US-based BitGo, a crypto custody and infrastructure provider, has unveiled plans for a decentralized finance (DeFi) vault product with Paris-based Morpho as its first partner, to meet institutional demand for access to onchain lending and yield strategies while providing regulated custody and supervision.
When customers deposit into the vault, their funds are deployed to a third-party onchain strategy, according to a June 22 statement. BitGo Bank & Trust, the company’s national trust bank chartered by the U.S. Office of the Comptroller of the Currency (OCC), maintains a receipt documenting each customer’s claim. Third-party infrastructure providers and independent risk managers will execute the strategies and determine the risk parameters, with BitGo acting as custodian.
Morpho Labs, which is developing the protocol, will provide the underlying vault architecture, credit infrastructure and onchain execution systems that address increasing institutional interest in yield and onchain lending opportunities.

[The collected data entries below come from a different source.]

(** [Author(name, url, category, enabled)]: the generated [__init__]
    followed by [__post_init__]. *)
Definition new_author (name url category enabled : pyval) : Exc Author :=
  let* name :=
    if negb (truthy name) then Raise name_error
    else
      match name with
      | VStr s => if negb (truthy_str (strip s)) then Raise name_error else Ok s
      | _ => Raise (no_attribute "strip")
      end in
  let* url :=
    if negb (truthy url) then Raise (url_error (str_of url))
    else
      match url with
      | VStr u =>
          if negb (startswith_any u ["http://"; "https://"]%string)
          then Raise (url_error u)
          else Ok u
      | _ => Raise (no_attribute "startswith")
      end in
  let* category :=
    match category with
    | VStr s => let* c := CategoryType_of s in Ok (VCategory c)
    | _ => Ok category
    end in
  Ok (mkAuthor name url category enabled).

Definition author_fields : list string := ["name"; "url"; "category"; "enabled"]%string.
Definition author_required : list string := ["name"; "url"; "category"]%string.

(** [d[k]] of a key that keyword binding has found present *)
Definition arg (k : string) (dflt : pyval) (d : mapping) : pyval :=
  match Dict.get k d with Some v => v | None => dflt end.

(** [Author( **author_data )] on a dict *)
Definition author_of_kwargs (author_data : mapping) : Exc Author :=
  let* _ := Dict.bind_kwargs author_fields author_required author_data in
  new_author (arg "name" VNone author_data) (arg "url" VNone author_data)
    (arg "category" VNone author_data) (arg "enabled" (VBool true) author_data).

(** [Author.to_dict] *)
Definition to_dict (a : Author) : Exc mapping :=
  match category a with
  | VCategory c =>
      Ok [("name", VStr (name a)); ("url", VStr (url a));
          ("category", VStr (value c)); ("enabled", enabled a)]%string
  | _ => Raise (no_attribute "value")
  end.

Record Settings : Type := mkSettings {
  check_interval_minutes : pyval;
  max_items_per_author : pyval
}.

(** [v <= 0]: a [bool] compares as the integer it is; any other value
    that is not a number raises TypeError. *)
Definition le_zero (v : pyval) : Exc bool :=
  match v with
  | VInt z => Ok (z <=? 0)
  | VBool b => Ok (negb b)
  | _ => Raise (TypeError "'<=' not supported between these instances")
  end.

(** [Settings(check_interval_minutes, max_items_per_author)] *)
Definition new_settings (check_interval_minutes max_items_per_author : pyval)
    : Exc Settings :=
  let* bad := le_zero check_interval_minutes in
  if bad then Raise (ValueError "检查间隔必须大于0") else
  let* bad := le_zero max_items_per_author in
  if bad then Raise (ValueError "每个作者的最大条目数必须大于0") else
  Ok (mkSettings check_interval_minutes max_items_per_author).

(** [Settings()] *)
Definition default_settings : Settings := mkSettings (VInt 60) (VInt 10).

Definition settings_fields : list string :=
  ["check_interval_minutes"; "max_items_per_author"]%string.

(** [Settings( **v )] *)
Definition settings_of_kwargs (v : pyval) : Exc Settings :=
  match v with
  | VDict d =>
      let* _ := Dict.bind_kwargs settings_fields [] d in
      new_settings (arg "check_interval_minutes" (VInt 60) d)
        (arg "max_items_per_author" (VInt 10) d)
  | _ => Raise (TypeError "argument after ** must be a mapping")
  end.

(** The attributes of a [ConfigManager]. *)
Record t : Type := mk {
  config_path : string;
  authors : list Author;
  settings : Settings
}.

(** [__init__] *)
Definition init (config_path : string) : t := mk config_path [] default_settings.

(** [k in v] for a string [k] *)
Definition contains (k : string) (v : pyval) : Exc bool :=
  match v with
  | VDict d => Ok (match Dict.get k d with Some _ => true | None => false end)
  | VList l =>
      Ok (existsb (fun x => match x with VStr s => String.eqb s k | _ => false end) l)
  | VStr s => Ok (NewsCollector.contains k s)
  | _ => Raise (TypeError "argument is not iterable")
  end.

(** [v[k]] for a string [k] *)
Definition subscript (v : pyval) (k : string) : Exc pyval :=
  match v with
  | VDict d =>
      match Dict.get k d with
      | Some x => Ok x
      | None => Raise (KeyError k)
      end
  | VList _ | VStr _ => Raise (TypeError "indices must be integers")
  | _ => Raise (TypeError "object is not subscriptable")
  end.

(** The values [for x in v] runs over: the elements of a list, the keys
    of a dict, the characters of a string. *)
Definition iter (v : pyval) : Exc (list pyval) :=
  match v with
  | VList l => Ok l
  | VDict d => Ok (List.map (fun kv => VStr (fst kv)) d)
  | VStr s => Ok (List.map (fun c => VStr (String c EmptyString)) (Text.chars s))
  | _ => Raise (TypeError "object is not iterable")
  end.

(** The loop of [load] over the author entries, appending to
    [self.authors].  An entry that is a dict and does not construct is
    skipped; for an entry that is no dict the construction raises
    TypeError and the handler's [author_data.get] raises
    AttributeError, which leaves [load] with the authors appended so
    far. *)
Fixpoint load_authors (entries : list pyval) (authors : list Author)
    : list Author * Exc unit :=
  match entries with
  | [] => (authors, Ok tt)
  | author_data :: rest =>
      match author_data with
      | VDict d =>
          match author_of_kwargs d with
          | Ok author => load_authors rest (authors ++ [author])
          | Raise _ => load_authors rest authors
          end
      | _ => (authors, Raise (no_attribute "get"))
      end
  end.

(** [load]: the attributes after the call and its outcome.  [file] is
    [None] when the path does not exist, and otherwise what [open] and
    [json.load] give. *)
Definition load (file : option (Exc pyval)) (self : t) : t * Exc bool :=
  match file with
  | None =>
      (self, Raise (OtherError (String.append "配置文件不存在: " (config_path self))))
  | Some (Raise e) => (self, Raise e)
  | Some (Ok config_data) =>
      match
        (let* has := contains "settings" config_data in
         if has then
           let* v := subscript config_data "settings" in
           settings_of_kwargs v
         else Ok (settings self))
      with
      | Raise e => (self, Raise e)
      | Ok settings =>
          let self := mk (config_path self) (authors self) settings in
          match contains "authors" config_data with
          | Raise e => (self, Raise e)
          | Ok false => (self, Raise (ValueError "配置文件缺少 'authors' 字段"))
          | Ok true =>
              let self := mk (config_path self) [] settings in
              match (let* v := subscript config_data "authors" in iter v) with
              | Raise e => (self, Raise e)
              | Ok entries =>
                  let '(authors, outcome) := load_authors entries [] in
                  let self := mk (config_path self) authors settings in
                  match outcome with
                  | Raise e => (self, Raise e)
                  | Ok _ =>
                      match authors with
                      | [] => (self, Raise (ValueError "配置文件中没有有效的作者"))
                      | _ => (self, Ok true)
                      end
                  end
              end
          end
      end
  end.

(** [get_enabled_authors] *)
Definition get_enabled_authors (self : t) : list Author :=
  List.filter (fun author => truthy (enabled author)) (authors self).

(** [author.category == category] for a member [category] *)
Definition category_is (category : CategoryType) (v : pyval) : bool :=
  match v with
  | VCategory c => String.eqb (value c) (value category)
  | _ => false
  end.

(** [get_authors_by_category] *)
Definition get_authors_by_category (category : CategoryType) (self : t)
    : list Author :=
  List.filter
    (fun author => category_is category (ConfigManager.category author)
                   && truthy (enabled author))
    (authors self).

Fixpoint to_dicts (authors : list Author) : Exc (list pyval) :=
  match authors with
  | [] => Ok []
  | author :: rest =>
      let* d := to_dict author in
      let* ds := to_dicts rest in
      Ok (VDict d :: ds)
  end.

(** [save]: the document passed to [json.dump]. *)
Definition save (self : t) : Exc mapping :=
  let* authors := to_dicts (authors self) in
  Ok [("authors", VList authors);
      ("settings",
       VDict [("check_interval_minutes", check_interval_minutes (settings self));
              ("max_items_per_author", max_items_per_author (settings self))])]%string.


End ConfigManager.

(* ===================================================================== *)
(** * podcast_collector.py: the feed address                              *)
(* ===================================================================== *)

Module PodcastFeed.

(** [s.rstrip('/')] *)
Fixpoint rstrip_slash (s : string) : string :=
  match s with
  | EmptyString => EmptyString
  | String c s' =>
      match rstrip_slash s' with
      | EmptyString => if Ascii.eqb c "/" then EmptyString else String c EmptyString
      | r => String c r
      end
  end.

Definition lower_char (c : ascii) : ascii :=
  let n := nat_of_ascii c in
  if ((65 <=? n) && (n <=? 90))%nat then ascii_of_nat (n + 32) else c.

(** [s.lower()]; only the ASCII letters matter to the tests below. *)
Fixpoint lower (s : string) : string :=
  match s with
  | EmptyString => EmptyString
  | String c s' => String (lower_char c) (lower s')
  end.
(** [fresh_id] is the uuid of the attempt; [now_created] and
    [now_activity] are the clock readings for the attempt's
    [created_at] and the row's [last_activity]. *)
Definition submit_quiz (competence_id : string) (answers : list Z)
    (user : option User) (fresh_id : string) (now_created now_activity : Z)
  : Handler pyval :=
  match user with
  | None => raise_http 401 "Not authenticated"
  | Some user =>
      questions <- query (fun d =>
        find (fun q => String.eqb (q_competence_id q) competence_id)
             (quiz_questions d)) ;;
      match questions with
      | [] => raise_http 404 "Quiz not found"
      | _ :: _ =>
          correct_answers <- for_enumerate (score_body answers) 0 questions 0 ;;
          ratio <- truediv correct_answers (Z.of_nat (length questions)) ;;
          let score := PrimFloat.mul ratio (float_of_int 100) in
          competence <- query (fun d =>
            find_one (fun c => String.eqb (c_id c) competence_id)
                     (competences d)) ;;
          match competence with
          | None => throw "TypeError" "'NoneType' object is not subscriptable"
          | Some competence =>
              let passed := PrimFloat.leb (c_success_threshold competence) score in
              existing_attempts <- query (fun d =>
                count_documents
                  (of_user_and_competence a_user_id a_competence_id
                                          user competence_id)
                  (quiz_attempts d)) ;;
              let attempt :=
                {| a_id := fresh_id;
                   a_user_id := u_id user;
                   a_competence_id := competence_id;
                   a_answers := answers;
                   a_score := score;
                   a_passed := passed;
                   a_attempt_number := existing_attempts + 1;
                   a_created_at := datetime_now_utc now_created |} in
              _ <- db_insert_one with_quiz_attempts attempt ;;
              _ <- modify (with_user_progress
                     (update_one
                        (of_user_and_competence p_user_id p_competence_id
                                                user competence_id)
                        (set_quiz_result score (existing_attempts + 1)
                           (bson_datetime (datetime_now_utc now_activity))))) ;;
              ret (PyDict
                     (<["score" := PyFloat score]>
                      (<["passed" := PyBool passed]>
                       (<["correct_answers" := PyInt correct_answers]>
                        (<["total_questions" :=
                             PyInt (Z.of_nat (length questions))]> ∅)))))
          end
      end
  end.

The storage layer addresses the concerns
However, institutions have been cautious about DeFi due to concerns over regulatory compliance around custody and asset control. The new service adds a layer of custody to users’ assets to address these concerns.
“We believe institutions are looking for ways to access onchain capabilities, but also expect the security and oversight that comes with institutional custody,” said Mike Belshe, CEO and co-founder of BitGo. Founded in 2013 by Belshe and Ben Davenport, the company built its early business around multi-signature wallet security for institutional crypto holders.
Previously, BitGo integrated with Blueprint Finance’s Concrete protocol, allowing customers to route assets to third-party onchain protocols while keeping them in qualified custody. The Morpho vault follows the same structure, with all returns generated by third-party vault and protocol activity rather than by BitGo or its trust bank.
Morpho’s institutional partners
The third-party approach is a way to package DeFi for institutions, using third-party specialists for the parts of the stack that are better handled by companies with direct protocol expertise. This also allows BitGo to reduce operational and counterparty risk and avoid the costs and inefficiencies associated with recreating an internal system.
Morpho, which according to its statement has more than $11 billion in deposits, counts Coinbase, Bitwise Asset Management and Société Générale as integrator partners, institutions that build products on top of Morpho’s protocol.